TASK DIRECTIONS -> Across the listing below, count the lines with "SRecoverExpiredToRequeue" in them. Write nothing but the number.

DATA IN THIS EXERCISE ->
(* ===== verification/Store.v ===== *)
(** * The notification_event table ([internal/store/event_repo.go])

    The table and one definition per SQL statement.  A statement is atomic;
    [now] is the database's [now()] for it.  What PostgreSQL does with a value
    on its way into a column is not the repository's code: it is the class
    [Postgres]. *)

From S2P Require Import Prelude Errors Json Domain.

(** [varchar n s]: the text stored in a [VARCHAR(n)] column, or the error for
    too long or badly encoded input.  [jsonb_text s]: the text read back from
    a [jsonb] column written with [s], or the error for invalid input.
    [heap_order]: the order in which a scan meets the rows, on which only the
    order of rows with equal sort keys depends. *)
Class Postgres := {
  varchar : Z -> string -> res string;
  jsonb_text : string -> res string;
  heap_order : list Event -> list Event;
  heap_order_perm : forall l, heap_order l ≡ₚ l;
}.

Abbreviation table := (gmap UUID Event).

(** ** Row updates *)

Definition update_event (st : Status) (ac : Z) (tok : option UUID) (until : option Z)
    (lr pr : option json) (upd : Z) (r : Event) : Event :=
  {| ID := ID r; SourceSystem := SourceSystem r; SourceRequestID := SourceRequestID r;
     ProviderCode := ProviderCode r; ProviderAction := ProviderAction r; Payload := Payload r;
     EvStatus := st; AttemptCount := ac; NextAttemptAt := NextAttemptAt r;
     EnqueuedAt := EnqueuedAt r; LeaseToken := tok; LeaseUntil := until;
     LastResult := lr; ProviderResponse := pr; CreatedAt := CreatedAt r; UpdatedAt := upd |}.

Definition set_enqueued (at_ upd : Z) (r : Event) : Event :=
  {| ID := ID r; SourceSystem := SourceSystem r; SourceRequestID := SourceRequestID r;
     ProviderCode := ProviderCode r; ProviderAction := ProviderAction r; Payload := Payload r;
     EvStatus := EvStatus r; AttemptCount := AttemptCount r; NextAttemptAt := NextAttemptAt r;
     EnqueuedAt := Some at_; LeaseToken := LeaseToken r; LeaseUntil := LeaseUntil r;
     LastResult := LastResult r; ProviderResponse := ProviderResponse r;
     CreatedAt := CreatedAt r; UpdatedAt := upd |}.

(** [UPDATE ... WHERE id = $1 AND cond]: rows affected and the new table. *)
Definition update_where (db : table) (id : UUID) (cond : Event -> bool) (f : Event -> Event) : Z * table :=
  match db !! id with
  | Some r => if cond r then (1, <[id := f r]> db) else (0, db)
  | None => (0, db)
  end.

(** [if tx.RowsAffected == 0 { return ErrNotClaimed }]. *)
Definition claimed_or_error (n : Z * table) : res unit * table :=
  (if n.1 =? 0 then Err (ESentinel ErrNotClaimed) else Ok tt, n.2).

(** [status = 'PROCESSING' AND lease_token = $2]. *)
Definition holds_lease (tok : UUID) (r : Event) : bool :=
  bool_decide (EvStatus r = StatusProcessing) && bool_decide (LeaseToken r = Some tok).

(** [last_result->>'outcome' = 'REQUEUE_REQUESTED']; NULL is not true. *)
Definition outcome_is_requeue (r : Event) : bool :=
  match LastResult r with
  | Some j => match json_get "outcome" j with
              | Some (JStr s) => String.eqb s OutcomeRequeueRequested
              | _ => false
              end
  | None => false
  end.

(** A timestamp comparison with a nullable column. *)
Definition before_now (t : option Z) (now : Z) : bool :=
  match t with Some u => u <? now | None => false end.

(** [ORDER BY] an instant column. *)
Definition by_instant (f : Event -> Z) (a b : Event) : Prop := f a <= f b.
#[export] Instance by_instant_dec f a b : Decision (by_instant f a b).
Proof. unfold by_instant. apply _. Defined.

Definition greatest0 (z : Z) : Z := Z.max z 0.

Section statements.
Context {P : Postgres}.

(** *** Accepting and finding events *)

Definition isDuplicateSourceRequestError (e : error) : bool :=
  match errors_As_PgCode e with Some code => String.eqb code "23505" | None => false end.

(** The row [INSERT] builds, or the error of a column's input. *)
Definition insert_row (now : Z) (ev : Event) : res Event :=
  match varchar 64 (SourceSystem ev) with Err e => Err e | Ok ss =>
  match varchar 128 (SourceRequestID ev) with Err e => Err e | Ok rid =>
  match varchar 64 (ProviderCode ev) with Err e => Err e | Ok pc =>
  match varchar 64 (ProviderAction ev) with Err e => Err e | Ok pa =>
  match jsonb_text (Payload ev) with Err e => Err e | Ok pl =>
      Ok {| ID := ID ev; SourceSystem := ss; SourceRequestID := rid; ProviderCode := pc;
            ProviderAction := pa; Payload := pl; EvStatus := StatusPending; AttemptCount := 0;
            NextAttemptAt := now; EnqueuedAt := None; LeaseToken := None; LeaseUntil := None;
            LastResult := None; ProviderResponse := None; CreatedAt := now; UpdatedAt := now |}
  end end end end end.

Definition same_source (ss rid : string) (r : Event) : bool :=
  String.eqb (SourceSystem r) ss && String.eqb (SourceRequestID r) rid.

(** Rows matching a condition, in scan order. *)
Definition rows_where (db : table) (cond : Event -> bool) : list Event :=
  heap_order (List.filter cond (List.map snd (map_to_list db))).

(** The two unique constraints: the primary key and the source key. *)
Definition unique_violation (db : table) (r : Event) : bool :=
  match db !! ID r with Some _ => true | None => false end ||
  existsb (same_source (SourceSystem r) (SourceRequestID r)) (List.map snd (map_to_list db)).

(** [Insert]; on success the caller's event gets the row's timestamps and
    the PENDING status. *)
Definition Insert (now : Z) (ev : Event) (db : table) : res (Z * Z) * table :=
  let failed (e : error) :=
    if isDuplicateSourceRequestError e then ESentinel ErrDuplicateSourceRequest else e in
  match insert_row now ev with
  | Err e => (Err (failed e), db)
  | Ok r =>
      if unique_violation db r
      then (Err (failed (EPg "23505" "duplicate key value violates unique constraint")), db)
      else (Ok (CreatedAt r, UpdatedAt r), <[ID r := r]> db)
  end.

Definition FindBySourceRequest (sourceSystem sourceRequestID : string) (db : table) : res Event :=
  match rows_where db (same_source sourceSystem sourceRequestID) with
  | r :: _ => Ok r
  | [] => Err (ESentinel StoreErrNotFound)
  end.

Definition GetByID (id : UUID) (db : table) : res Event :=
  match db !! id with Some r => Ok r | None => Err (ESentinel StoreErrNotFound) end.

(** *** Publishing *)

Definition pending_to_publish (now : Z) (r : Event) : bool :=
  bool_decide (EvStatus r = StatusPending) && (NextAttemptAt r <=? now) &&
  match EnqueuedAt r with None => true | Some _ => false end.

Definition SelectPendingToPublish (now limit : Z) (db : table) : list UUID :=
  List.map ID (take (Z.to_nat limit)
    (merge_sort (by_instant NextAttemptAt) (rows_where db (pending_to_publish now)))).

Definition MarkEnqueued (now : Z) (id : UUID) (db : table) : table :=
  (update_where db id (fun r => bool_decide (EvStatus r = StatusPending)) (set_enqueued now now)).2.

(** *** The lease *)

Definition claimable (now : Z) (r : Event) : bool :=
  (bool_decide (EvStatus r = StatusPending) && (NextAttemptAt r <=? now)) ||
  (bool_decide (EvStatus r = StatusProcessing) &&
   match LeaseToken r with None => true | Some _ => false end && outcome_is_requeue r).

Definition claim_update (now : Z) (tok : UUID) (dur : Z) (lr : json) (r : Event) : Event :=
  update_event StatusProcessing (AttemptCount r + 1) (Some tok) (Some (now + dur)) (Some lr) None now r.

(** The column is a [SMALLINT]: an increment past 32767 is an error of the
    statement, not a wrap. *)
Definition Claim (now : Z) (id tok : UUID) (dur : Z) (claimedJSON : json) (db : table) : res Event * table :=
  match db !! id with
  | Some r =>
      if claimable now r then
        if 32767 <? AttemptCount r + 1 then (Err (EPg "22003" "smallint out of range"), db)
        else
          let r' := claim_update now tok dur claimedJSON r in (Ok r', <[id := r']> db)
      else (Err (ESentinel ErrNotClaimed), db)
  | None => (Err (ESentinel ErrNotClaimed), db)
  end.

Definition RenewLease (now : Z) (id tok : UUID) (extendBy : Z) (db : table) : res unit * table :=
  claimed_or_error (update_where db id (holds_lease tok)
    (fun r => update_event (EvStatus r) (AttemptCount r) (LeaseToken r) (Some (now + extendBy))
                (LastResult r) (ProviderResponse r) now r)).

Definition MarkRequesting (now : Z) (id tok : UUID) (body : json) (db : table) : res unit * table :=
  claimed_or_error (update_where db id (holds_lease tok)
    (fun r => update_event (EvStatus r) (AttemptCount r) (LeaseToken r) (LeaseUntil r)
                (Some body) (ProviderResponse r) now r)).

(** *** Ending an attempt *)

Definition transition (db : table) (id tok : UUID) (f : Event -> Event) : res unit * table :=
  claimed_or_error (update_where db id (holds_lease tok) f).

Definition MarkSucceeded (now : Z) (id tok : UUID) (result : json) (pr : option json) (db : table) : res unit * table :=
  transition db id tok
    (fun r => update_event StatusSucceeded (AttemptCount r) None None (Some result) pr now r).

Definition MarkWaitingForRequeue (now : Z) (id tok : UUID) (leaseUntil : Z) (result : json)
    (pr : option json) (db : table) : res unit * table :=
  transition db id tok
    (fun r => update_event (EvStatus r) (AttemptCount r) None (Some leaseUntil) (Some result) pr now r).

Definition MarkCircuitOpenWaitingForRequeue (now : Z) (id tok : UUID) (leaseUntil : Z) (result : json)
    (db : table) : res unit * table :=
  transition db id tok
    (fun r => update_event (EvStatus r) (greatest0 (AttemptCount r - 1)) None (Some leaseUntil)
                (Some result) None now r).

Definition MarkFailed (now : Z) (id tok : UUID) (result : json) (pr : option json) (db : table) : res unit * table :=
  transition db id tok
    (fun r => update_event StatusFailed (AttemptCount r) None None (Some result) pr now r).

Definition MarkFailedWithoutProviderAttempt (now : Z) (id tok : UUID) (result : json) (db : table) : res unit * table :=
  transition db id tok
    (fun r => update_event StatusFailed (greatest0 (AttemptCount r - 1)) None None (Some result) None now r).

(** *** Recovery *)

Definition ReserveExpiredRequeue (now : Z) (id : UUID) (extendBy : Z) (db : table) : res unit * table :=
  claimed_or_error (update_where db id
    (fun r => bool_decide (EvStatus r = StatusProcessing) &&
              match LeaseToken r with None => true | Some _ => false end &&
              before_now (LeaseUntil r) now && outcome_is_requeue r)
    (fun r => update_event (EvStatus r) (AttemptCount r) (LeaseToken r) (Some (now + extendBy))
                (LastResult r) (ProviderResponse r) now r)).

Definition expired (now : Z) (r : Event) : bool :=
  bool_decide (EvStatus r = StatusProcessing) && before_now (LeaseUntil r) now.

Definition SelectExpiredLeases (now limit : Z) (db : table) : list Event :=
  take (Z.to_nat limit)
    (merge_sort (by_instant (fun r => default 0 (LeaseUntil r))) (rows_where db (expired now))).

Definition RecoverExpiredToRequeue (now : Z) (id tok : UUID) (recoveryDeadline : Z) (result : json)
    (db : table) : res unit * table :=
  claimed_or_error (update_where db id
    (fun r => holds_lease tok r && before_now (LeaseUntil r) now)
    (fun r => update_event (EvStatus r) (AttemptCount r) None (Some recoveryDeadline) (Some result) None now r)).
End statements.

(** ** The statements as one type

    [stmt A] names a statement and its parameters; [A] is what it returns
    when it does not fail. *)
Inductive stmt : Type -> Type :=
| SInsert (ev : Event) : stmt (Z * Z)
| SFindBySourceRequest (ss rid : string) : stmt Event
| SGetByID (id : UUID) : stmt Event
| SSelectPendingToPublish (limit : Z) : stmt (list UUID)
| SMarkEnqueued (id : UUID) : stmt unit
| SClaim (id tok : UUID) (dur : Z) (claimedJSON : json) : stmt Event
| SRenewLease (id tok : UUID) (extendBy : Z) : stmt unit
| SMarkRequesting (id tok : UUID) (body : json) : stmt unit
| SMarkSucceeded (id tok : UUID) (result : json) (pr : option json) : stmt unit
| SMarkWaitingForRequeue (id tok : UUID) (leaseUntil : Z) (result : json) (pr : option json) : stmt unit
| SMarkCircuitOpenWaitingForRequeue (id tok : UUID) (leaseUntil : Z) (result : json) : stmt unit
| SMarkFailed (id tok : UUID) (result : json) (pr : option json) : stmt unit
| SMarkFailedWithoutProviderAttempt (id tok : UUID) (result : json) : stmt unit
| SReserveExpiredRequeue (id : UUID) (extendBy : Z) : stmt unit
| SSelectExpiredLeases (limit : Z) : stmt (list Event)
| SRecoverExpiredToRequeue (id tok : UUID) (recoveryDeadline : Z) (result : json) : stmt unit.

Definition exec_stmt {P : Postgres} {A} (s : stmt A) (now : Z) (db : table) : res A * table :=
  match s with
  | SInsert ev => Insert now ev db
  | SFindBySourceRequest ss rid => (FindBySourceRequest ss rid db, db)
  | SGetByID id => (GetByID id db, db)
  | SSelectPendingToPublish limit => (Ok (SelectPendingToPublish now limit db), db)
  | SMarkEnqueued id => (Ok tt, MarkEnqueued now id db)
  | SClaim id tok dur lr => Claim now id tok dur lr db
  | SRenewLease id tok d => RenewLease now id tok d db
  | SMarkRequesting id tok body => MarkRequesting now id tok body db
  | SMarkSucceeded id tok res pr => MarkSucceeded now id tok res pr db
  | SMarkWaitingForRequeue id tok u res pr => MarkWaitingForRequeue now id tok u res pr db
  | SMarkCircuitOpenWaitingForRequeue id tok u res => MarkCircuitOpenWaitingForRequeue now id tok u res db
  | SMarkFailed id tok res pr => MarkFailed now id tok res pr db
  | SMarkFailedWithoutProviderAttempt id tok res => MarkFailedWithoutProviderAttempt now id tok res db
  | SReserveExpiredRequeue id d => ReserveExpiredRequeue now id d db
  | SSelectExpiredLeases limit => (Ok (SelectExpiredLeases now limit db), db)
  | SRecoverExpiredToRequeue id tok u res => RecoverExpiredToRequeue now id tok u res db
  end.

EXERCISE RESPONSE -> 2